-- TASK DETAILS --
Return every record exactly as written.
++++ GIVEN DATA ++++
(* ===== verification/Login.v ===== *)
(** Signing in: the token endpoint of src/src/api/identity.rs with its grants
    (password, API keys, refresh token), and the tokens of src/src/auth.rs it
    hands out.

    WebAuthn and Duo run through libraries and services of third parties; the
    record [Providers] is the interface they are used through, with the part of
    the database they may touch.  Signing in through an identity provider (the
    grant [authorization_code]) is an argument of [login]. *)
From S2P Require Import Prelude Table Schema Roles Users Memberships Policies Util Devices Events.
From S2P Require Import AuthRequests Auth Emergency Accounts Orgs TwoFactors.

(** ** Tokens *)

(** src/src/auth.rs: AuthMethod::scope *)
Definition AuthMethod_scope (m : AuthMethod) : string :=
  match m with
  | OrgApiKey => "api.organization"
  | UserApiKey => "api"
  | Password | Sso => "api offline_access"
  end.

(** src/src/auth.rs: AuthMethod::check_scope *)
Definition AuthMethod_check_scope (m : AuthMethod) (scope : option string) : Handler string :=
  let method_scope := AuthMethod_scope m in
  match scope with
  | None => err "Missing scope"
  | Some scope => if scope == method_scope then mret method_scope
                  else err ("Scope (" +:+ scope +:+ ") not supported")
  end.

(** src/src/auth.rs: LoginJwtClaims::default *)
Definition LoginJwtClaims_default (device : Device) (user : User) : LoginJwtClaims :=
  mkLoginJwtClaims (u_uuid user) (d_uuid device) (u_security_stamp user).

(** src/src/auth.rs: AuthTokens *)
Record AuthTokens := mkAuthTokens {
  at_refresh_claims : RefreshJwtClaims;
  at_access_claims : LoginJwtClaims }.

(** src/src/auth.rs: AuthTokens::new *)
Definition AuthTokens_new (device : Device) (user : User) (sub : AuthMethod) : AuthTokens :=
  mkAuthTokens (mkRefreshJwtClaims sub (d_refresh_token device)) (LoginJwtClaims_default device user).

(** src/src/auth.rs: refresh_tokens *)
Definition refresh_tokens (refresh_token : string) : Handler (Device * AuthTokens) :=
  oclaims ← gets (λ e _, e_decode_refresh e refresh_token);
  let refresh_claims := default (mkRefreshJwtClaims Password refresh_token) oclaims in
  device ← some_or (query (Device_find_by_refresh_token (rc_device_token refresh_claims)))
             "Invalid refresh token";
  device ← Device_save device true;
  user ← some_or (query (User_find_by_uuid (d_user_uuid device))) "Impossible to find user";
  sso_on ← cfg sso_enabled;
  only ← cfg sso_only;
  not_session ← cfg sso_auth_only_not_session;
  auth_tokens ← match rc_sub refresh_claims with
    | Sso =>
      if (sso_on : bool) && (not_session : bool) then mret (AuthTokens_new device user Sso)
      else if (sso_on : bool) then
        ok ← gets (λ e _, e_sso_refresh e refresh_claims);
        if (ok : bool) then mret (AuthTokens_new device user Sso) else err "SSO refresh failed"
      else err "SSO is now disabled, Login again using email and master password"
    | Password =>
      if (sso_on : bool) && (only : bool) then err "SSO is now required, Login again"
      else mret (AuthTokens_new device user Password)
    | OrgApiKey | UserApiKey => err "Invalid auth method, cannot refresh token"
    end;
  mret (device, auth_tokens).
++++
-- SOLUTION --
(* ===== verification/Login.v ===== *)
(** Signing in: the token endpoint of src/src/api/identity.rs with its grants
    (password, API keys, refresh token), and the tokens of src/src/auth.rs it
    hands out.

    WebAuthn and Duo run through libraries and services of third parties; the
    record [Providers] is the interface they are used through, with the part of
    the database they may touch.  Signing in through an identity provider (the
    grant [authorization_code]) is an argument of [login]. *)
From S2P Require Import Prelude Table Schema Roles Users Memberships Policies Util Devices Events.
From S2P Require Import AuthRequests Auth Emergency Accounts Orgs TwoFactors.

(** ** Tokens *)

(** src/src/auth.rs: AuthMethod::scope *)
Definition AuthMethod_scope (m : AuthMethod) : string :=
  match m with
  | OrgApiKey => "api.organization"
  | UserApiKey => "api"
  | Password | Sso => "api offline_access"
  end.

(** src/src/auth.rs: AuthMethod::check_scope *)
Definition AuthMethod_check_scope (m : AuthMethod) (scope : option string) : Handler string :=
  let method_scope := AuthMethod_scope m in
  match scope with
  | None => err "Missing scope"
  | Some scope => if scope == method_scope then mret method_scope
                  else err ("Scope (" +:+ scope +:+ ") not supported")
  end.

(** src/src/auth.rs: LoginJwtClaims::default *)
Definition LoginJwtClaims_default (device : Device) (user : User) : LoginJwtClaims :=
  mkLoginJwtClaims (u_uuid user) (d_uuid device) (u_security_stamp user).

(** src/src/auth.rs: AuthTokens *)
Record AuthTokens := mkAuthTokens {
  at_refresh_claims : RefreshJwtClaims;
  at_access_claims : LoginJwtClaims }.

(** src/src/auth.rs: AuthTokens::new *)
Definition AuthTokens_new (device : Device) (user : User) (sub : AuthMethod) : AuthTokens :=
  mkAuthTokens (mkRefreshJwtClaims sub (d_refresh_token device)) (LoginJwtClaims_default device user).

(** src/src/auth.rs: refresh_tokens *)
Definition refresh_tokens (refresh_token : string) : Handler (Device * AuthTokens) :=
  oclaims ← gets (λ e _, e_decode_refresh e refresh_token);
  let refresh_claims := default (mkRefreshJwtClaims Password refresh_token) oclaims in
  device ← some_or (query (Device_find_by_refresh_token (rc_device_token refresh_claims)))
             "Invalid refresh token";
  device ← Device_save device true;
  user ← some_or (query (User_find_by_uuid (d_user_uuid device))) "Impossible to find user";
  sso_on ← cfg sso_enabled;
  only ← cfg sso_only;
  not_session ← cfg sso_auth_only_not_session;
  auth_tokens ← match rc_sub refresh_claims with
    | Sso =>
      if (sso_on : bool) && (not_session : bool) then mret (AuthTokens_new device user Sso)
      else if (sso_on : bool) then
        ok ← gets (λ e _, e_sso_refresh e refresh_claims);
        if (ok : bool) then mret (AuthTokens_new device user Sso) else err "SSO refresh failed"
      else err "SSO is now disabled, Login again using email and master password"
    | Password =>
      if (sso_on : bool) && (only : bool) then err "SSO is now required, Login again"
      else mret (AuthTokens_new device user Password)
    | OrgApiKey | UserApiKey => err "Invalid auth method, cannot refresh token"
    end;
  mret (device, auth_tokens).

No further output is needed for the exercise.